Microtubule depolymerization impairs the progression of infection beyond early endosomes by reducing motility of endosomes. (A) Representative images of virus-bearing EGFP-Rab5 endosome tracks and displacement (white arrows) in live untreated control cells, cytochalasin-D-treated cells, nocodazole-treated cells, and nocodazole-washed-out cells infected with vAc^VP39-mCherry (red). To avoid the effect of cytochalasin D on AcMNPV internalization, virus particles were incubated with cells for 10 min to allow internalization before addition of cytochalasin D. The drug was present throughout the experiment. The color of the trajectory corresponds to the time-color scale with a time axis from 0 s (blue) to 30 s (red). Movement of the Rab5-positive endosomes was analyzed using Imaris. The tracking images correspond to Movies S6 to S9 in the supplemental material, respectively. Scale bars, 5 µm. (B and C) Box plots of the average track velocity (B) and track displacement length (C) of virus-bearing EGFP-Rab5 endosomes in live cells treated as described above. The ‘‘n’’ represents the number of independent pooled movies. The box plot shows the median (line) and first and 99th (crosses) and 25th and 75th (boxes) percentiles of vesicle velocity or track displacement length. The average track velocity and track displacement length of moving virus-bearing endosomes were calculated using Imaris (**, P < 0.01; ***, P < 0.001 [by LSD t tests post-F test]). (D) Histogram representing the percentage of motile virus-bearing endosomes out of the total endosomes. Virus-bearing endosomes whose track length exceeded 3 µm within 30 s were defined as motile endosomes. The number of virus particles indicated in the figure represents pooled virus trajectories from 10 experiments (***, P < 0.001 by a Pearson χ² test). (E) Quantitative analysis of the percentage of individual virus particles trapped in Rab5-positive endosomes within 10 min in the cell line Sf^EGFP-Rab5 in the absence or presence of nocodazole. The number of virus particles indicated in the figure represents pooled virus particles from 10 experiments (***, P < 0.001 by a Pearson χ² test).

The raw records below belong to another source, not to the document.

Lemma GetBatch_results_found id n count results b : bt_ID b = id -> Some b ∈ results -> count + length results <= n -> exists b', GetBatch_results id n count results = Ok b'.
Proof.
  intros Hb. revert count. induction results as [|x rest IH]; intros count Hin Hn; [by apply not_elem_of_nil in Hin|]. cbn [GetBatch_results]. cbn in Hn.
  apply elem_of_cons in Hin as [<-|Hin]; [rewrite Hb, BatchIDEqual_refl; eauto|]. assert (length rest <> 0) by (destruct rest; [by apply not_elem_of_nil in Hin|done]).
  destruct x as [x|]; [destruct (BatchIDEqual _ _); [eauto|]|]; (rewrite decide_False by lia; apply IH; [done|lia]).
Qed.

(** C14: A fetched batch is the ordered one. Whatever the batchers of the shard answer, a batch that GetBatch returns has the
    requested identifier and its requests hash to the ordered digest, so two assemblers that fetch the same batch
    get the same requests unless SHA-256 collides on their encodings; and if one batcher answers with such a batch, a
    batch is returned. *)
Theorem fetched_batch_is_ordered shards id n pulled : List.find (fun sh => (sh.1 =? bid_Shard id)%N) shards = Some (bid_Shard id, n) ->
  (forall b, GetBatch shards id pulled = Ok b -> bt_ID b = id /\ BatchedRequests.Digest (bt_Requests b) = bid_Digest id) /\
  (forall shards' pulled' b b', GetBatch shards id pulled = Ok b -> GetBatch shards' id pulled' = Ok b' ->
     BatchedRequests.sizes_ok (bt_Requests b) -> BatchedRequests.sizes_ok (bt_Requests b') ->
     bt_Requests b = bt_Requests b' \/ sha256_collision (BatchedRequests.Serialize (bt_Requests b)) (BatchedRequests.Serialize (bt_Requests b'))) /\
  (forall blk b, blk ∈ pulled -> check_pulled id blk = Some b -> length pulled <= n -> exists b', GetBatch shards id pulled = Ok b').
Proof.
  intros Hf.
  assert (forall shards pulled b, GetBatch shards id pulled = Ok b -> bt_ID b = id /\ BatchedRequests.Digest (bt_Requests b) = bid_Digest id) as Hok.
  { intros sh0 pulled0 b E. unfold GetBatch in E. destruct (List.find _ sh0) as [[? n0]|]; [|done].
    apply GetBatch_results_Ok in E. apply list_elem_of_fmap in E as (blk & Hc & _). symmetry in Hc. by eapply check_pulled_Some. }
  split; [by apply Hok|]. split.
  - intros sh' pulled' b b' E E' Hs Hs'. apply BatchedRequests.Digest_inj; [done|done|]. destruct (Hok _ _ _ E) as [_ ->]. by destruct (Hok _ _ _ E') as [_ ->].
  - intros blk b Hin Hc Hn. unfold GetBatch. rewrite Hf. eapply GetBatch_results_found; [by eapply check_pulled_Some|rewrite <-Hc; by apply list_elem_of_fmap_2|rewrite length_fmap; lia].
Qed.
End Frontier.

To determine the role of microtubules in nucleocapsid release from within early endosomes, we investigated whether microtubule depolymerization affected the virus escape from Rab5-positive endosomes. In contrast with depolymerization of actin filaments, which was implicated in AcMNPV internalization, microtubule depolymerization by treatment with nocodazole did not affect either the internalization or delivery to early endosomes (Fig. 3B and C). However, microtubule depolymerization resulted in the retention of virus particles (55%), impairing the progression of infection beyond the EGFP-Rab5 endosomes (Fig. 9E, nocodazole). Accordingly, washing out nocodazole restored AcMNPV infection to control levels, suggesting that the infection by AcMNPV trapped in the EGFP-Rab5 endosomes resumed after the reconstruction of microtubules (Fig. 9E). In untreated cells, a minority of virus particles (32%) were trapped in EGFP-Rab5-positive endosomes after their entry into endosomes. Consistently, in contrast with untreated cells, nucleocapsid release was markedly reduced from 30% to 9% by nocodazole based on observations from quantitative electron microscopy of viral infection, supporting the view that microtubules are involved in the nucleocapsid release of AcMNPV (Fig. 5C). In addition, the majority of virus particles were trapped in enlarged vesicles (Fig. 4E and F), indicating that virus-bearing endosomes had undergone fusions, consistent with the observations from single-particle tracking described above. Together, these experiments show that microtubule depolymerization not only reduced the velocity and track length of virus-bearing endosomes but also decreased the number of mobile endosomes, which impaired the progression of infection beyond Rab5-positive endosomes.

DISCUSSION

Despite its significance, the cell entry pathway of AcMNPV remains largely uncharacterized. In this study, using time-resolved tracking and population-based analysis of individual virus particles, we demonstrated that, following actin-dependent internalization, AcMNPV virus particles release nucleocapsids primarily from within early endosomes in a microtubule-dependent manner. Microtubule depolymerization not only reduced the velocity and track length of virus-bearing early endosomes but also decreased the proportion of motile endosomes, blocking infection by trapping viruses in early endosomes.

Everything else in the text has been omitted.